En 2025, Petróleos Mexicanos (Pemex) inició una serie de despidos masivos, especialmente de personal de confianza, como parte de una reestructura interna que la empresa afirma busca ahorrar recursos y consolidar operaciones. De acuerdo con la información disponible, la empresa proyectó reducir alrededor de 3 mil puestos de confianza para ahorrar más de 3 mil 500 millones de pesos en 2025 y otros mil 200 millones en 2026, lo que equivale a cerca del 10 % del gasto previsto para estas plazas en el Presupuesto de Egresos de la Federación.
Las razones oficiales de esos recortes se asocian a la integración vertical de procesos y la eliminación de filiales para eficientar la operación. Sin embargo, el impacto real trasciende las cifras. Más de 500 trabajadores han denunciado que sus despidos se hicieron sin reconocerles su derecho a jubilación, lo que ha generado denuncias y posibles demandas laborales que pondrán a prueba al nuevo Poder Judicial.

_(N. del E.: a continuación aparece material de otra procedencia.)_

Definition all_b : list entry :=
  [entry_of "c_20space_20telemetry_20ground_20station_0" "C++ Space Telemetry Ground Station" [place_of "../md_README.html" true ""];
   entry_of "capacity_1" "capacity" [place_of "../classstgs_1_1BlockingQueue.html#a4d54b73a85423f1b7a0b0b698cc376da" true "stgs::BlockingQueue"];
   entry_of "capture_2" "capture" [place_of "../classstgs_1_1app_1_1ground__station_1_1AsyncFailure.html#ab1b3fc6da1eb73cbd36e1c04889e1007" true "stgs::app::ground_station::AsyncFailure"];
   entry_of "capture_20and_20replay_3" "6. Capture and replay" [place_of "../md_README.html#autotoc_md62" true ""];
   entry_of "checklist_4" "5. Reproducibility checklist" [place_of "../md_docs_2PERFORMANCE__REPORT.html#autotoc_md5" true ""];
   entry_of "checklocalportavailability_5" "checkLocalPortAvailability" [place_of "../namespacestgs.html#a9e3558ccc5cda76fa7ac8e5cf36b8fa8" true "stgs"];
   entry_of "choosing_20a_20port_6" "2. Start a station without manually choosing a port" [place_of "../md_docs_2SHOWCASE__GUIDE.html#autotoc_md16" true ""];
   entry_of "clear_7" "clear" [place_of "../classstgs_1_1StreamFrameExtractor.html#a7c82f4ef262914570a4348018fc4c682" true "stgs::StreamFrameExtractor"];
   entry_of "cliparsing_2ehpp_8" "CliParsing.hpp" [place_of "../CliParsing_8hpp.html" true ""];
   entry_of "close_9" "close" [place_of "../classstgs_1_1BlockingQueue.html#a0ce71abdabe34acee62faab0c9dafdb7" true "stgs::BlockingQueue"];
   entry_of "closed_10" "closed" [place_of "../classstgs_1_1BlockingQueue.html#a98ce70a8b9c95832b02a124c2a1eb15a" true "stgs::BlockingQueue::closed()"; place_of "../namespacestgs.html#ab73dc2ebbed2d6799b14a329f2e691cca03f4a47830f97377a35321051685071e" true "stgs::Closed"];
   entry_of "code_11" "code" [place_of "../structstgs_1_1FrameError.html#adbf564bd743a3e37a6585723874e0574" true "stgs::FrameError::code"; place_of "../structstgs_1_1ApplicationPayloadError.html#a181d2c642bbe9366301b8952c4ef9390" true "stgs::ApplicationPayloadError::code"; place_of "../md_README.html#autotoc_md71" true "Design principles visible in the code"];
   entry_of "color_12" "color" [place_of "../structstgs_1_1app_1_1simulator_1_1Options.html#a6a007eb396ee2c2901b30fc51e541fc2" true "stgs::app::simulator::Options::color"; place_of "../structstgs_1_1app_1_1ground__station_1_1Options.html#a5da80e2a4b6aec6fd1af71cf827a571d" true "stgs::app::ground_station::Options::color"];
   entry_of "colorsenabled_13" "colorsEnabled" [place_of "../classstgs_1_1TerminalUi.html#afbe82d671c9e48c048bb990312e1eb76" true "stgs::TerminalUi"];
   entry_of "command_14" "2. Benchmark command" [place_of "../md_docs_2PERFORMANCE__REPORT.html#autotoc_md2" true ""];
   entry_of "commandes_20principales_20couvertes_15" "Commandes principales couvertes" [place_of "../md_docs_2README__DOCUMENTATION.html#autotoc_md8" true ""];
   entry_of "compilation_20stricte_16" "Compilation stricte" [place_of "../md_docs_2VERIFICATION__REPORT.html#autotoc_md44" true ""];
   entry_of "complémentaire_17" "Analyse statique complémentaire" [place_of "../md_docs_2VERIFICATION__REPORT.html#autotoc_md47" true ""];
   entry_of "computesignalmetrics_18" "computeSignalMetrics" [place_of "../namespacestgs.html#a28ae1709832b8407892d8d3b767cae0d" true "stgs"];
   entry_of "concurrency_19" "6. Demonstrate deterministic concurrency" [place_of "../md_docs_2SHOWCASE__GUIDE.html#autotoc_md20" true ""];
   entry_of "concurrent_20pipeline_20and_20deterministic_20output_20" "8. Bounded concurrent pipeline and deterministic output" [place_of "../md_docs_2TECHNICAL__DESIGN.html#autotoc_md31" true ""];
   entry_of "confidence_20first_21" "1. Build confidence first" [place_of "../md_docs_2SHOWCASE__GUIDE.html#autotoc_md15" true ""];
   entry_of "connectloopback_22" "connectLoopback" [place_of "../namespacestgs_1_1test.html#adf387066d23f3f075e40f1a1911172ea" true "stgs::test"];
   entry_of "contrôle_23" "contrôle" [place_of "../md_docs_2VERIFICATION__REPORT.html#autotoc_md51" true "Benchmark de contrôle"; place_of "../md_docs_2VERIFICATION__REPORT.html#autotoc_md43" true "Environnement de contrôle"];
   entry_of "corruptprobability_24" "corruptProbability" [place_of "../structstgs_1_1app_1_1simulator_1_1Options.html#a4a5522996fbd3380b527ce02d8ed9e19" true "stgs::app::simulator::Options"];
   entry_of "coscoefficient_25" "cosCoefficient" [place_of "../SignalProcessing_8cpp.html#a0ca6c78a79e2c23159b81c2c23da827a" true "SignalProcessing.cpp"];
   entry_of "count_26" "count" [place_of "../structstgs_1_1PortRange.html#a7cfeaa08040db1b19a5906537fb263e2" true "stgs::PortRange::count()"; place_of "../structstgs_1_1app_1_1simulator_1_1Options.html#a21d2ca0623d70e2e050c951144724d60" true "stgs::app::simulator::Options::count"];
   entry_of "countexplicit_27" "countExplicit" [place_of "../structstgs_1_1app_1_1simulator_1_1Options.html#aaf5366a0d3e7f8cff0c9104efbd45018" true "stgs::app::simulator::Options"];
   entry_of "couvertes_28" "Commandes principales couvertes" [place_of "../md_docs_2README__DOCUMENTATION.html#autotoc_md8" true ""];
   entry_of "crc_2032_20iso_20hdlc_29" "4. CRC-32/ISO-HDLC" [place_of "../md_docs_2TECHNICAL__DESIGN.html#autotoc_md27" true ""];
   entry_of "crc_20parameters_30" "CRC parameters" [place_of "../md_README.html#autotoc_md65" true ""];
   entry_of "crc32_31" "crc32" [place_of "../namespacestgs.html#a0dfeb4a19f1b73b44a2b0bb9ea498e88" true "stgs::crc32(std::string_view text) noexcept"; place_of "../namespacestgs.html#a6b24ed28e7cb67e90a0d801ea9602534" true "stgs::crc32(std::span&lt; const std::uint8_t &gt; bytes) noexcept"];
   entry_of "crc32_2ecpp_32" "Crc32.cpp" [place_of "../Crc32_8cpp.html" true ""];
   entry_of "crc32_2ehpp_33" "Crc32.hpp" [place_of "../Crc32_8hpp.html" true ""];
   entry_of "crc32check123456789_34" "Crc32Check123456789" [place_of "../namespacestgs.html#a5594cb785adddb5af16c0f7f298a6225" true "stgs"];
   entry_of "crc32finalxor_35" "Crc32FinalXor" [place_of "../namespacestgs.html#a0a35ad0fca0eff1e50c4b551a823720d" true "stgs"];
   entry_of "crc32initialvalue_36" "Crc32InitialValue" [place_of "../namespacestgs.html#a74c109e159b49bd03f8ebeb529bf1226" true "stgs"];
   entry_of "crc32polynomial_37" "Crc32Polynomial" [place_of "../namespacestgs.html#a4c3cf84a665a74aca60d79d2720cdd44" true "stgs"];
   entry_of "crc32reflectedpolynomial_38" "Crc32ReflectedPolynomial" [place_of "../namespacestgs.html#ad872c0cffd61ccff234a327a86d8aebb" true "stgs"];
   entry_of "crcsize_39" "CrcSize" [place_of "../namespacestgs.html#a2af9dce4ca0370f9f2df450a9aa03ef4" true "stgs"];
   entry_of "createsocket_40" "createSocket" [place_of "../namespacestgs_1_1app_1_1simulator.html#a52d860dedba944beac4909c45084bbad" true "stgs::app::simulator"];
   entry_of "critical_41" "critical" [place_of "../namespacestgs.html#a61ca9382bebac8640e15d2338a9eb8afa278d01e5af56273bae1bb99a98b370cd" true "stgs::Critical"; place_of "../structstgs_1_1StationHealthSnapshot.html#ad809a3e3dda1d2320dff3c1286ff3dc0" true "stgs::StationHealthSnapshot::critical"];
   entry_of "criticalframesfordegraded_42" "criticalFramesForDegraded" [place_of "../structstgs_1_1StationHealthConfig.html#a3bf12ea3a9fa4e94146270086722405b" true "stgs::StationHealthConfig"];
   entry_of "criticalframesforrecovery_43" "criticalFramesForRecovery" [place_of "../structstgs_1_1StationHealthConfig.html#aa17b2f19b81f73f2176aec8d2f4e0fe2" true "stgs::StationHealthConfig"];
   entry_of "csv_44" "Csv" [place_of "../namespacestgs_1_1app_1_1ground__station.html#a674f76aa6255d0fb1ffec19ffc6be19dab20daea8bfacec3891fcf5b7be4adca0" true "stgs::app::ground_station"]].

Las consecuencias de estos recortes no se quedan en Pemex. La empresa mantiene un adeudo con proveedores superior a los 400 mil millones de pesos, lo que ha llevado a empresas subcontratistas a enfrentar crisis financieras, cierres y miles de empleos perdidos en sectores petroleros y relacionados. En Ciudad del Carmen, por ejemplo, más de 8 mil empleos se han perdido por falta de pagos de Pemex a contratistas, con efectos profundos en la economía local.

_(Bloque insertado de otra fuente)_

Definition pages_8 : list entry :=
  [entry_of "vérification_20stgs_20—_20version_20vitrine_0" "Rapport de vérification STGS — version vitrine" [place_of "../md_docs_2VERIFICATION__REPORT.html" true ""];
   entry_of "version_20vitrine_1" "Rapport de vérification STGS — version vitrine" [place_of "../md_docs_2VERIFICATION__REPORT.html" true ""];
   entry_of "vitrine_2" "Rapport de vérification STGS — version vitrine" [place_of "../md_docs_2VERIFICATION__REPORT.html" true ""]].

Definition pages_9 : list entry :=
  [entry_of "—_20version_20vitrine_0" "Rapport de vérification STGS — version vitrine" [place_of "../md_docs_2VERIFICATION__REPORT.html" true ""]].

Definition pages_files : list (list entry) :=
  [pages_0; pages_1; pages_2; pages_3; pages_4; pages_5; pages_6; pages_7; pages_8; pages_9].

(** ** All sections *)

Definition section_files : list (list (list entry)) :=
  [all_files; classes_files; namespaces_files; files_files; functions_files; variables_files; typedefs_files; enums_files; enumvalues_files; defines_files; pages_files].
Lemma fold_ids_view doc : node_ok doc = true -> fold_ids doc = id_of <$> view doc.
Proof.
  intros Hn. rewrite <- view_ids_elems by done. unfold view_ids. f_equal. apply node_ok_view in Hn.
  induction Hn as [|e es [He _] _ IH]; [done|]. by rewrite filter_cons_True, IH.
Qed.

Lemma fold_names_NoDup doc :
  page_ok doc = true -> NoDup (id_in ((closed_div <$> fold_ids doc) ++ all_span 0 :: view doc)).
Proof.
  unfold page_ok. rewrite !andb_true_iff, bool_decide_eq_true. intros [[Hn _] Hnd].
  assert (Hids : id_in (view doc) = (app (js "foldopen")) <$> fold_ids doc).
  { rewrite fold_ids_view by done. unfold id_in. rewrite <- list_fmap_compose. apply node_ok_view in Hn.
    induction Hn as [|e es (_ & _ & He & _) _ IH]; [done|]. rewrite !fmap_cons, IH. f_equal.
    unfold elem_id at 1. by rewrite He. }
  assert (Hcl : id_in (closed_div <$> fold_ids doc) = (app (js "foldclosed")) <$> fold_ids doc).
  { unfold id_in. by rewrite <- list_fmap_compose. }
  unfold id_in in *. rewrite fmap_app, fmap_cons, Hids, Hcl. apply NoDup_app.
  split; [by apply (NoDup_fmap_2 _)|]. split.
  - intros x (id & -> & _)%list_elem_of_fmap [H|(id' & H & _)%list_elem_of_fmap]%elem_of_cons; discriminate H.
  - apply NoDup_cons. split; [|by apply (NoDup_fmap_2 _)].
    intros (id & H & _)%list_elem_of_fmap. discriminate H.
Qed.

Lemma init_shows relPath doc :
  page_ok doc = true -> (relPath < 2)%nat ->
  exists doc', init_codefold relPath doc = Some doc' /\
    shows relPath {| doc := doc'; opened := true |} (DynSections.init_codefold (fold_ids doc)).
Proof.
  intros Hok Hrel. destruct (init_codefold_view relPath doc Hok) as (doc' & Hinit & Hview).
  exists doc'. split; [done|]. pose proof (fold_names_NoDup doc Hok) as Hnd.
  unfold page_ok in Hok. rewrite !andb_true_iff in Hok. destruct Hok as [[Hn _] _].
  assert (Hnd' : NoDup (id_in (view doc'))).
  { unfold id_in in *. rewrite Hview. by rewrite fmap_app, fmap_cons in *. }
  pose proof (fun e id => view_lookup doc' e id Hnd') as Hfind. setoid_rewrite Hview in Hfind.
  split; [done| |].
  - exists (all_span relPath). split; [|split; [done|]].
    + apply Hfind; [|done]. apply elem_of_app. right. by left.
    + by destruct relPath as [|[|]]; [| |lia].
  - apply Forall_fmap, Forall_forall. intros id Hid. cbn [compose fold_id open_visible closed_visible].
    assert (He := Hid). rewrite fold_ids_view in He by done. apply list_elem_of_fmap in He as (e & -> & He).
    pose proof (node_ok_view doc Hn) as Hv. rewrite Forall_forall in Hv. destruct (Hv e He) as (Ho & _ & Heid & Hh).
    exists e, (closed_div (id_of e)). split; [|split; [|split; [|split; [done|]]]].
    + apply Hfind; [|done]. apply elem_of_app. right. by right.
    + unfold foldopen, class_is in Ho. rewrite andb_true_iff, bool_decide_eq_true in Ho. apply Ho.
    + apply Hfind; [|done]. apply elem_of_app. left. apply list_elem_of_fmap. by eexists.
    + split; [done|]. by apply bool_decide_eq_true.
Qed.

(** ** Clicks *)

Lemma has_id_image v id e : has_id id (set_image v e) = has_id id e.
Proof. by destruct v. Qed.

(** [show] and [hide] of the elements with a beginning of an id, seen at one of them. *)
Definition on_divs (prefix : string) (f : elem -> elem) : node -> node :=
  map_elems (fun e => if id_begins "div" prefix e then f e else e).

Lemma elem_by_id_divs prefix f doc id e :
  (forall i e, has_id i (f e) = has_id i e) -> elem_by_id doc id = Some e ->
  elem_by_id (on_divs prefix f doc) id =
  Some (if bool_decide (tag e = "div"%string) && bool_decide (js prefix `prefix_of` id) then f e else e).
Proof.
  intros Hf He. unfold on_divs. rewrite elem_by_id_map, He.
  - cbn [fmap option_fmap option_map]. f_equal. unfold id_begins. by rewrite (elem_by_id_has_id doc id e He).
  - intros e'. destruct (id_begins _ _ e'); [apply Hf|done].
Qed.

Lemma image_tag v e : tag (set_image v e) = tag e.
Proof. by destruct v. Qed.
Lemma show_tag e : tag (show e) = tag e.
Proof. unfold show. by destruct (hidden e). Qed.
Lemma hide_tag e : tag (hide e) = tag e.
Proof. unfold hide. by destruct (hidden e). Qed.
Lemma toggle_tag e : tag (toggle e) = tag e.
Proof. unfold toggle. destruct (hidden e); [apply show_tag|apply hide_tag]. Qed.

Además, el despido de técnicos y profesionistas —categoría que incluye a gran parte del personal especializado— ha sido criticado por organizaciones de trabajadores, que advierten que estas medidas pueden debilitar las capacidades operativas de la empresa y precarizar el empleo.

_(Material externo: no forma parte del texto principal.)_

(* ===== verification/Tooltips.v ===== *)
(** The tooltips of the code listings: the handler at the end of [dynsections.js], which gives each
    link to a definition the description that lies hidden in the page. The plug-in that shows it,
    [powerTip], is not part of the model. *)

From S2P Require Import Prelude TextFormat JsCore Dom JQuery.

(** ** The id of a description *)

(** [.] matches no end of a line. *)
Definition line_end (c : Z) : bool := bool_decide (c ∈ [10; 13; 8232; 8233]).
Definition slash : Z := 47.

(** The rest of the line behind its last slash. *)
Fixpoint behind_slash (line : jsstring) : option jsstring :=
  match line with
  | [] => None
  | c :: line =>
      match behind_slash line with
      | Some rest => Some rest
      | None => if c =? slash then Some line else None
      end
  end.

(** [href.replace(/.*\//, '')]: the leftmost match begins the first line that has a slash. [line] is
    what was read of the current line. *)
Fixpoint cut_path (line s : jsstring) : jsstring :=
  match s with
  | [] => default line (behind_slash line)
  | c :: s =>
      if line_end c then
        match behind_slash line with
        | Some rest => rest ++ c :: s
        | None => line ++ c :: cut_path [] s
        end
      else cut_path (line ++ [c]) s
  end.

(** [[a-z_A-Z0-9]] *)
Definition word_char (c : Z) : bool :=
  (97 <=? c) && (c <=? 122) || (c =? 95) || (65 <=? c) && (c <=? 90) || is_digit c.

Definition tooltip_id (href : jsstring) : jsstring :=
  js "a" ++ ((fun c => if word_char c then c else 95) <$> cut_path [] href).

Example tooltip_id_sample :
  tooltip_id (js "../html/classstgs_1_1Logger.html#a0f") = js "aclassstgs_1_1Logger_html_a0f".
Proof. vm_compute. reflexivity. Qed.

(** The id is a name that the selector ['#' + id] reads as this id: no character of it is special. *)
Lemma tooltip_id_name href : Forall (fun c => word_char c = true) (tooltip_id href) /\ head (tooltip_id href) = Some 97.
Proof.
  split; [|done]. apply Forall_app. split; [by constructor|]. apply Forall_fmap, Forall_true. intros c.
  cbn. by destruct (word_char c) eqn:E.
Qed.

(** ** The handler *)

(** What [data('powertip')] is: the contents of the description, undefined when there is none. A link
    without [href] ends the handler with an exception. *)
Definition tooltip (doc : node) (link : elem) : option (option (list node)) :=
  href ← attrs link !! "href";
  Some (p ← getElementById doc (tooltip_id href); kids_of <$> node_at doc p).

Definition is_code (e : elem) : bool :=
  let words := class_words (className e) in
  bool_decide (js "code" ∈ words) || bool_decide (js "codeRef" ∈ words).

(** The links with their tooltips, up to the exception. *)
Definition tooltips (doc : node) : option (list (path * option (list node))) :=
  mapM (fun p => link ← elem_at doc p; t ← tooltip doc link; Some (p, t)) (select is_code doc).
Definition update_work_type (work_type_id : Z) (work_type : WorkTypeCreate)
    : M WorkType :=
  try_except
    (updated_work_type <- Crud.update_work_type work_type_id work_type ;;
     found 404 "Work type not found" updated_work_type)
    (λ e, on_update "Work type name already exists."
            (Some "Work type origin not found."%string) e).

Definition delete_work_type (work_type_id : Z) : M WorkType :=
  try_except
    (deleted_work_type <- Crud.delete_work_type work_type_id ;;
     found 404 "Work type not found" deleted_work_type)
    (λ e, on_delete
            "Cannot delete work type, it is referenced by forecasts." e).

(** *** Work type origins *)

Definition create_work_type_origin_type
    (origin_type : WorkTypeOriginTypeCreate) : M WorkTypeOriginType :=
  try_except
    (new_origin_type <- Crud.create_work_type_origin_type origin_type ;;
     model_validate new_origin_type)
    (λ e, on_create "Work type origin name already exists." None e).

Definition update_work_type_origin_type (origin_type_id : Z)
    (origin_type : WorkTypeOriginTypeCreate) : M WorkTypeOriginType :=
  try_except
    (updated_origin_type <-
       Crud.update_work_type_origin_type origin_type_id origin_type ;;
     found 404 "Work type origin not found" updated_origin_type)
    (λ e, on_update "Work type origin name already exists." None e).

Definition delete_work_type_origin_type (origin_type_id : Z)
    : M WorkTypeOriginType :=
  try_except
    (deleted_origin_type <-
       Crud.delete_work_type_origin_type origin_type_id ;;
     found 404 "Work type origin not found" deleted_origin_type)
    (λ e, on_delete "Cannot delete, it is referenced by work types." e).

(** *** Forecasts *)

Definition create_forecast (forecast : ForecastCreate) : M Forecast :=
  try_except
    (new_forecast <- Crud.create_forecast forecast ;;
     model_validate new_forecast)
    (λ e, match e with
          | PgError (UniqueViolation _) =>
              raise (HTTPException 400
                "This forecast (client, BU, work type, date) already exists.")
          | PgError (ForeignKeyViolation constraint_name) =>
              raise (HTTPException 404
                       ("Invalid foreign key: " +:+ constraint_name))
          | _ => raise (HTTPException 500 (str e))
          end).

Definition update_forecast (forecast_id : Z)
    (forecast_update : ForecastUpdate) : M Forecast :=
  updated_forecast <-
    Crud.update_forecast_amount forecast_id forecast_update ;;
  found 404 "Forecast not found" updated_forecast.

Definition delete_forecast (forecast_id : Z) : M Forecast :=
  deleted_forecast <- Crud.delete_forecast forecast_id ;;
  found 404 "Forecast not found" deleted_forecast.

End Api.

(** ** The REST surface as a whole *)

Module Rest.
Import Schemas Db Py.

Inductive call :=
| CreateVertical (vertical : BusinessVerticalCreate)
| ReadVertical (vertical_id : Z)
| UpdateVertical (vertical_id : Z) (vertical : BusinessVerticalCreate)
| DeleteVertical (vertical_id : Z)
| CreateUnit (unit : BusinessUnitCreate)
| ReadUnit (unit_id : Z)
| UpdateUnit (unit_id : Z) (unit : BusinessUnitCreate)
| DeleteUnit (unit_id : Z)
| CreateClient (client : ClientCreate)
| ReadClient (client_id : Z)
| UpdateClient (client_id : Z) (client : ClientCreate)
| DeleteClient (client_id : Z)
| CreateWorkType (work_type : WorkTypeCreate)
| UpdateWorkType (work_type_id : Z) (work_type : WorkTypeCreate)
| DeleteWorkType (work_type_id : Z)
| CreateWorkTypeOriginType (origin_type : WorkTypeOriginTypeCreate)
| UpdateWorkTypeOriginType (origin_type_id : Z)
    (origin_type : WorkTypeOriginTypeCreate)
| DeleteWorkTypeOriginType (origin_type_id : Z)
| CreateForecast (forecast : ForecastCreate)
| UpdateForecast (forecast_id : Z) (forecast_update : ForecastUpdate)
| DeleteForecast (forecast_id : Z).

(** Only the way a function ends matters here. *)
Definition forget {A} (m : M A) : M unit := λ c,
  match m c with
  | (c', Return _) => (c', Return tt)
  | (c', Raise e) => (c', Raise e)
  end.

Definition forget_row {R} (m : M (option R)) : M (option unit) := λ c,
  match m c with
  | (c', Return row) => (c', Return ((λ _, tt) <$> row))
  | (c', Raise e) => (c', Raise e)
  end.

(** The endpoint that serves a call. *)
Definition endpoint (k : call) : M unit :=
  match k with
  | CreateVertical v => forget (Api.create_vertical v)
  | ReadVertical id => forget (Api.read_vertical id)
  | UpdateVertical id v => forget (Api.update_vertical id v)
  | DeleteVertical id => forget (Api.delete_vertical id)
  | CreateUnit u => forget (Api.create_unit u)
  | ReadUnit id => forget (Api.read_unit id)
  | UpdateUnit id u => forget (Api.update_unit id u)
  | DeleteUnit id => forget (Api.delete_unit id)
  | CreateClient c => forget (Api.create_client c)
  | ReadClient id => forget (Api.read_client id)
  | UpdateClient id c => forget (Api.update_client id c)
  | DeleteClient id => forget (Api.delete_client id)
  | CreateWorkType w => forget (Api.create_work_type w)
  | UpdateWorkType id w => forget (Api.update_work_type id w)
  | DeleteWorkType id => forget (Api.delete_work_type id)
  | CreateWorkTypeOriginType o =>
      forget (Api.create_work_type_origin_type o)
  | UpdateWorkTypeOriginType id o =>
      forget (Api.update_work_type_origin_type id o)
  | DeleteWorkTypeOriginType id =>
      forget (Api.delete_work_type_origin_type id)
  | CreateForecast f => forget (Api.create_forecast f)
  | UpdateForecast id u => forget (Api.update_forecast id u)
  | DeleteForecast id => forget (Api.delete_forecast id)
  end.

(** The function of [crud.py] the endpoint calls. *)
Definition crud (k : call) : M (option unit) :=
  match k with
  | CreateVertical v => forget_row (Crud.create_business_vertical v)
  | ReadVertical id => forget_row (Crud.get_business_vertical id)
  | UpdateVertical id v => forget_row (Crud.update_business_vertical id v)
  | DeleteVertical id => forget_row (Crud.delete_business_vertical id)
  | CreateUnit u => forget_row (Crud.create_business_unit u)
  | ReadUnit id => forget_row (Crud.get_business_unit id)
  | UpdateUnit id u => forget_row (Crud.update_business_unit id u)
  | DeleteUnit id => forget_row (Crud.delete_business_unit id)
  | CreateClient c => forget_row (Crud.create_client c)
  | ReadClient id => forget_row (Crud.get_client id)
  | UpdateClient id c => forget_row (Crud.update_client id c)
  | DeleteClient id => forget_row (Crud.delete_client id)
  | CreateWorkType w => forget_row (Crud.create_work_type w)
  | UpdateWorkType id w => forget_row (Crud.update_work_type id w)
  | DeleteWorkType id => forget_row (Crud.delete_work_type id)
  | CreateWorkTypeOriginType o =>
      forget_row (Crud.create_work_type_origin_type o)
  | UpdateWorkTypeOriginType id o =>
      forget_row (Crud.update_work_type_origin_type id o)
  | DeleteWorkTypeOriginType id =>
      forget_row (Crud.delete_work_type_origin_type id)
  | CreateForecast f => forget_row (Crud.create_forecast f)
  | UpdateForecast id u => forget_row (Crud.update_forecast_amount id u)
  | DeleteForecast id => forget_row (Crud.delete_forecast id)
  end.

La reestructura y los despidos ocurren en medio de un Pemex todavía con deudas enormes y pérdidas operativas pese a algunos avances financieros. Sin una estrategia sólida para modernizar la empresa, pagar sus obligaciones y mantener talento calificado, los ajustes pueden profundizar la debilidad de la petrolera. La reestructura busca eficiencia, pero su costo social y productivo exige compromiso y claridad por parte del gobierno y de la propia empresa para evitar que la “salud financiera” se pague con empleos, derechos laborales y la estabilidad de comunidades enteras.